RIO BRANCO - A candidata do PV à Presidência da República, Marina Silva, condenou mais uma vez, neste domingo, 5, o episódio sobre o vazamento de sigilos fiscais de 140 pessoas e criticou o que chamou de "descontrole" na Receita Federal. "É isso que dá quando não se tem transparência, se banaliza o dolo", disse a candidata em evento de campanha em Rio Branco, no Acre. Marina manifestou seu desconforto sobre a revelação de que o vice-presidente do PSDB, Eduardo Jorge, teve seus dados acessados 10 vezes, e disse que os brasileiros estão vulneráveis.

"Antes de ficar com uma preocupação individual, tenho a preocupação institucional como senadora, como candidata e cidadã, de que se investigue e que possa se punir os culpados, que se assumam responsabilidades com esse descontrole na gestão pública. Aos poucos se está descobrindo que existe muito 'pé de barro' na gestão pública", afirmou.

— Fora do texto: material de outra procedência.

Lemma hash_del_ok ht e
    (Hinv : ht_inv ht) (Hin : e ∈ contents ht) (Hroom : n ht < 2 ^ 64) :
  exists ht', hash_del ht e = Some ht' /\ ht_inv ht' /\
    ht_map ht' = delete (e_key e) (ht_map ht) /\
    hash_ghost ht' (e_key e) = Some true /\
    mask ht' = mask ht /\ under_migrating ht' = under_migrating ht.
Proof.
  destruct Hinv as [Hc Hn].
  pose proof (remove_entry _ _ (inv_nodes _ Hc) Hin) as Hrem.
  assert (1 <= n ht) as Hpos by (rewrite Hn, Hrem; cbn; lia).
  assert (ht_core (set_n (u64 (n ht - 1)) ht)) as Hc0 by (destruct Hc; by split).
  pose proof (unlink_core _ (e_node e) Hc0) as Hc1.
  destruct (hash_add_ghost_core _ (e_key e) Hc1) as (ht' & He & Hc' & Hcon & Hn' & Hg).
  exists ht'. split; [exact He|].
  assert (contents ht' = filter (fun x => e_node x ≠ e_node e) (contents ht)) as Hcon'
    by (by apply hash_del_contents).
  assert (mask ht' = mask ht /\ under_migrating ht' = under_migrating ht) as Hsame.
  { unfold hash_add_ghost in He. apply bind_Some in He as (g & _ & He). simplify_eq.
    split; [done|]. unfold under_migrating. cbn. by destruct (old_buckets ht). }
  split; [split; [done|]|split; [|split; done]].
  - rewrite Hn'. cbn. rewrite wrap_small by lia. rewrite Hn, Hcon'.
    rewrite Hrem at 1. cbn. lia.
  - assert (e_key e ∉ e_key <$> contents ht') as Hfresh.
    { pose proof (inv_keys _ Hc) as Hk. rewrite Hrem, <-Hcon', fmap_cons in Hk.
      by apply NoDup_cons in Hk as [? _]. }
    rewrite <-Hcon' in Hrem. unfold ht_map.
    rewrite (list_to_map_proper ((fun e => (e_key e, e_node e)) <$> contents ht)
      ((fun e => (e_key e, e_node e)) <$> e :: contents ht')).
    + cbn. rewrite delete_insert_id; [done|]. apply not_elem_of_list_to_map_1.
      by rewrite pairs_keys.
    + rewrite pairs_keys. exact (inv_keys _ Hc).
    + by rewrite <-Hrem.
Qed.
(* ===== verification/Kv.v ===== *)
(** * Key-value objects (kv.h, kv.c)

    A [struct kv] is 56 bytes of header, the key, and the value, or the head of
    the value when the kv is concatenated: then the last [size & PAGE_MASK]
    bytes of the value live in a [struct concat_val] of their own, which the
    [soo] word points to.  The header words live in word memory, the key and
    value bytes in byte memory. *)

From S2P Require Import Prelude Slab Words Lists HashTable.

(** ** Layout *)

(** Byte offsets of the members of [struct kv], [struct concat_val] and
    [struct kv_borrower]. *)
Definition off_borrower_list : Z := 8.
Definition off_lru : Z := 16.
Definition off_enabled : Z := 16.
Definition off_val_size : Z := 32.
Definition off_hash_node : Z := 40.
Definition sizeof_kv : Z := 56.
Definition off_concat_data : Z := 8.
Definition off_borrower_kv : Z := 16.

Definition KEY_SIZE (k : key) : Z := 1 + hd 0 k.

(** What the iovec functions read of a kv: its address, the [soo] word, the key
    and the 63-bit value size. *)
Record kv := { kv_addr : Z; kv_soo : Z; kv_key : key; val_size : Z }.

Definition KV_KEY_SIZE (v : kv) : Z := KEY_SIZE (kv_key v).
Definition KV_VAL (v : kv) : Z := kv_addr v + sizeof_kv + KV_KEY_SIZE v.
Definition KV_SIZE (v : kv) : Z := u64 (sizeof_kv + KV_KEY_SIZE v + val_size v).

(** ** kv.c *)

(** [memcpy(dst, src, length src)] *)
Fixpoint memcpy (b : gmap Z Z) (dst : Z) (src : list Z) : gmap Z Z :=
  match src with
  | [] => b
  | x :: src' => memcpy (<[dst := x]> b) (dst + 1) src'
  end.

(** [kv->val_size = v] keeps the [on_s_lru] bit of the word. *)
Definition set_val_size (w v : Z) : Z :=
  Z.lor (Z.land w 1) (Z.shiftl (wrap 63 v) 1).

Definition kv_init (m : mem) (b : gmap Z Z) (kv : Z) (k : key) (val_size : Z)
    : option (mem * gmap Z Z) :=
  m ← hlist_head_init m (kv + off_borrower_list);
  m ← store m (kv + off_enabled) 0;
  w ← load m (kv + off_val_size);
  m ← store m (kv + off_val_size) (set_val_size w val_size);
  Some (m, memcpy b (kv + sizeof_kv) (take (Z.to_nat (KEY_SIZE k)) k)).

Definition kv_borrow (m : mem) (kv borrower : Z) : option mem :=
  m ← hlist_add m (kv + off_borrower_list) borrower;
  store m (borrower + off_borrower_kv) kv.

Definition kv_return (m : mem) (borrower : Z) : option mem :=
  m ← hlist_del m borrower;
  store m (borrower + off_borrower_kv) 0.

Definition kv_is_concat (v : kv) : bool := negb (bool_decide (SOO_OBJ (kv_soo v) = kv_addr v)).

Definition kv_no_borrower (m : mem) (kv : Z) : option bool :=
  hlist_empty m (kv + off_borrower_list).

Definition kv_borrower_init (m : mem) (borrower : Z) : option mem :=
  store m (borrower + off_borrower_kv) 0.

Record iovec := { iov_base : Z; iov_len : Z }.

Definition kv_val_to_iovec (v : kv) (i : Z) : list iovec :=
  if negb (kv_is_concat v) then
    [{| iov_base := KV_VAL v + i; iov_len := u64 (val_size v - i) |}]
  else
    let concat_data := SOO_OBJ (kv_soo v) + off_concat_data in
    let concat_val_size := Z.land (KV_SIZE v) PAGE_MASK in
    let iov0_len := u64 (val_size v - concat_val_size) in
    if bool_decide (i < iov0_len) then
      [{| iov_base := KV_VAL v + i; iov_len := u64 (iov0_len - i) |};
       {| iov_base := concat_data; iov_len := concat_val_size |}]
    else
      [{| iov_base := concat_data + i - iov0_len; iov_len := u64 (val_size v - i) |}].



(** ** Where a value lives *)

(** The number of value bytes in front of the [concat_val]. *)
Definition head_len (v : kv) : Z :=
  if kv_is_concat v then val_size v - KV_SIZE v mod 4096 else val_size v.

(** The address of byte [j] of the value. *)
Definition val_addr (v : kv) (j : Z) : Z :=
  if bool_decide (j < head_len v) then KV_VAL v + j
  else SOO_OBJ (kv_soo v) + off_concat_data + (j - head_len v).

(** The addresses an iovec list covers, in transfer order. *)
Definition iov_addrs (iov : list iovec) : list Z :=
  iov ≫= fun io => (Z.add (iov_base io)) <$> zrange (Z.to_nat (iov_len io)).

(** A kv as [kv_malloc] lays it out: the size does not wrap, and a concatenated
    kv has at least one full page. *)
Definition kv_wf (v : kv) : Prop :=
  0 <= hd 0 (kv_key v) < 256 /\ 0 <= val_size v /\
  sizeof_kv + KV_KEY_SIZE v + val_size v < 2 ^ 63 /\
  (kv_is_concat v = true -> 4096 <= sizeof_kv + KV_KEY_SIZE v + val_size v).

(** ** Lemmas *)

Lemma KV_SIZE_eq v : kv_wf v -> KV_SIZE v = sizeof_kv + KV_KEY_SIZE v + val_size v.
Proof.
  intros (? & ? & ? & _). unfold KV_SIZE, KV_KEY_SIZE, KEY_SIZE, sizeof_kv in *.
  apply wrap_small. lia.
Qed.

Lemma head_len_range v :
  kv_wf v -> 0 <= head_len v <= val_size v /\
  (kv_is_concat v = true -> 0 < head_len v /\ val_size v - head_len v = KV_SIZE v mod 4096).
Proof.
  intros Hw. pose proof (KV_SIZE_eq v Hw) as E. destruct Hw as (Hk & H0 & Hlt & Hc).
  unfold head_len. destruct (kv_is_concat v); [|split; [lia|done]].
  specialize (Hc eq_refl). rewrite <-E in Hc.
  pose proof (Z.mod_pos_bound (KV_SIZE v) 4096 ltac:(lia)).
  pose proof (Z.div_mod (KV_SIZE v) 4096 ltac:(lia)).
  assert (1 <= KV_SIZE v / 4096) by (apply Z.div_le_lower_bound; lia).
  unfold KV_KEY_SIZE, KEY_SIZE, sizeof_kv in E. split; [lia|]. intros _. lia.
Qed.

Lemma zrange_app a b : zrange (a + b) = zrange a ++ ((Z.add (Z.of_nat a)) <$> zrange b).
Proof.
  unfold zrange. rewrite seq_app, fmap_app. f_equal.
  replace (seq (0 + a) b) with (Nat.add a <$> seq 0 b) by (by rewrite fmap_add_seq, Nat.add_0_r).
  rewrite <-!list_fmap_compose. apply list_fmap_ext. intros; cbn; lia.
Qed.

Lemma iov_addrs_cons io iov :
  iov_addrs (io :: iov) =
  ((Z.add (iov_base io)) <$> zrange (Z.to_nat (iov_len io))) ++ iov_addrs iov.
Proof. done. Qed.

Lemma kv_val_to_iovec_addrs v i :
  kv_wf v -> 0 <= i <= val_size v ->
  iov_addrs (kv_val_to_iovec v i) =
  (fun j => val_addr v (i + j)) <$> zrange (Z.to_nat (val_size v - i)).
Proof.
  intros Hw Hi. pose proof (head_len_range v Hw) as [Hh Hcon].
  pose proof (KV_SIZE_eq v Hw) as E. destruct Hw as (Hk & H0 & Hlt & Hc).
  unfold KV_KEY_SIZE, KEY_SIZE, sizeof_kv in Hlt.
  unfold kv_val_to_iovec. change PAGE_MASK with (2 ^ 12 - 1). rewrite land_mask by lia.
  change (2 ^ 12) with 4096. unfold val_addr.
  destruct (kv_is_concat v) eqn:Ec; cbn [negb].
  - destruct Hcon as [Hpos Hm]; [done|]. 
    assert (u64 (val_size v - KV_SIZE v mod 4096) = head_len v) as ->
      by (rewrite wrap_small by lia; lia).
    case_bool_decide as Hlt'.
    + rewrite !iov_addrs_cons. cbn [iov_base iov_len iov_addrs mbind list_bind].
      rewrite app_nil_r, wrap_small by lia.
      replace (Z.to_nat (val_size v - i)) with
        (Z.to_nat (head_len v - i) + Z.to_nat (KV_SIZE v mod 4096))%nat by lia.
      rewrite zrange_app, fmap_app, <-list_fmap_compose. f_equal; apply list_fmap_ext;
        intros k x Hx%list_elem_of_lookup_2%elem_of_zrange; cbn;
        case_bool_decide; lia.
    + rewrite iov_addrs_cons. cbn [iov_base iov_len iov_addrs mbind list_bind].
      rewrite app_nil_r, wrap_small by lia. apply list_fmap_ext.
      intros k x Hx%list_elem_of_lookup_2%elem_of_zrange; cbn. case_bool_decide; lia.
  - assert (head_len v = val_size v) as -> by (unfold head_len; by rewrite Ec).
    rewrite iov_addrs_cons. cbn [iov_base iov_len iov_addrs mbind list_bind].
    rewrite app_nil_r, wrap_small by lia. apply list_fmap_ext.
    intros k x Hx%list_elem_of_lookup_2%elem_of_zrange; cbn. case_bool_decide; lia.
Qed.






(** ** Properties *)

(** The iovec of a value from byte [i] on covers exactly the bytes
    [i .. val_size) of the value, in order, for plain and for concatenated
    kvs. *)
Theorem kv_iovec_covers_value v i
    (Hwf : kv_wf v) (Hi : 0 <= i <= val_size v) :
  iov_addrs (kv_val_to_iovec v i) =
  (fun j => val_addr v (i + j)) <$> zrange (Z.to_nat (val_size v - i)).
Proof. by apply kv_val_to_iovec_addrs. Qed.

(** A concatenated kv of 5000 bytes: one page at 0x10000 and 904 bytes in the
    object at 0x20000. *)
Definition sample_kv : kv :=
  {| kv_addr := 0x10000; kv_soo := 0x20000; kv_key := [3; 1; 2; 3]; val_size := 4940 |}.

Lemma sample_kv_wf : kv_wf sample_kv.
Proof.
  unfold kv_wf. split_and!; [..|intros _]; vm_compute; congruence.
Qed.

Lemma kv_iovec_covers_value_witness :
  kv_is_concat sample_kv = true /\ kv_wf sample_kv /\
  iov_addrs (kv_val_to_iovec sample_kv 4938) = [0x20008 + 902; 0x20008 + 903].
Proof.
  pose proof sample_kv_wf as Hw.
  split; [reflexivity|]. split; [exact Hw|].
  rewrite (kv_iovec_covers_value sample_kv 4938 Hw); [reflexivity|].
  vm_compute. split; congruence.
Defined.

(** No byte of a value lies outside the space [kv_malloc] reserved: a plain
    value ends at the end of the object, the head of a concatenated value ends
    exactly at its last page and the rest fits behind the first word of a
    [concat_val] object of [(size & PAGE_MASK) + 8] bytes. *)
Theorem kv_value_in_bounds v j
    (Hwf : kv_wf v) (Hj : 0 <= j < val_size v) :
  let a := val_addr v j in
  if kv_is_concat v then
    kv_addr v + sizeof_kv <= a < kv_addr v + KV_SIZE v / 4096 * 4096 \/
    SOO_OBJ (kv_soo v) + 8 <= a < SOO_OBJ (kv_soo v) + (KV_SIZE v mod 4096 + 8)
  else kv_addr v + sizeof_kv <= a < kv_addr v + KV_SIZE v.
Proof.
  pose proof (head_len_range v Hwf) as [Hh Hcon]. pose proof (KV_SIZE_eq v Hwf) as E.
  destruct Hwf as (Hk & H0 & Hlt & Hc). cbv zeta. unfold val_addr, KV_VAL.
  unfold KV_KEY_SIZE, KEY_SIZE, sizeof_kv, off_concat_data in *.
  pose proof (Z.div_mod (KV_SIZE v) 4096 ltac:(lia)).
  destruct (kv_is_concat v) eqn:Ec.
  - destruct (Hcon eq_refl) as [? ?]. case_bool_decide; [left|right]; lia.
  - assert (head_len v = val_size v) by (unfold head_len; by rewrite Ec).
    case_bool_decide; lia.
Qed.

Lemma kv_value_in_bounds_witness :
  kv_wf sample_kv /\
  (0x10000 + 56 <= val_addr sample_kv 4035 < 0x10000 + 4096 \/
   0x20000 + 8 <= val_addr sample_kv 4035 < 0x20000 + 912).
Proof.
  pose proof sample_kv_wf as Hw.
  split; [exact Hw|].
  exact (kv_value_in_bounds sample_kv 4035 Hw ltac:(vm_compute; split; congruence)).
Defined.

Marina avaliou que a situação é uma repetição ampliada do episódio da quebra do sigilo bancário do caseiro Francenildo da Costa, que culminou com a queda do ministro da Fazenda Antonio Palocci. "Se fosse em qualquer outro país, na Europa ou nos Estados Unidos, o ministro (Guido Mantega) já estaria dando explicações ao Congresso. Lamentavelmente aqui está sendo tratado como brincadeira", disse, ao citar o discurso de Mantega sobre o episódio.

Na opinião da candidata, o vazamento do sigilo fiscal é um sintoma da falta de transparência e descontrole da gestão pública, embora tenha evitado generalizar a questão. "Aos poucos, a falta de transparência e a falta de profissionalização do Estado vai se revelando no grande 'pé de barro' daqueles que pensam que é apenas o poder pelo poder", enfatizou.

Apesar do episódio, Marina disse que manterá sua campanha no nível da discussão de propostas e que não fará "acusações levianas". "Eu quero ganhar as eleições com as instituições. Para que as instituições funcionem, é fundamental o respeito à lei, o respeito ao cidadão e que a gestão pública não fique banalizada pelos erros cometidos que vêm se repetindo ."

Setembro livre

No segundo dia de visita à sua terra natal, Marina participou da comemoração do "Dia da Amazônia" com crianças, lideranças do PV local e sua família. O evento aconteceu nas imediações do Parque Chico e contou com a presença de Ilzamar Mendes, viúva do líder seringueiro morto em 1988, de seus filhos Elenira e Sandino, e da neta Maria Luíza.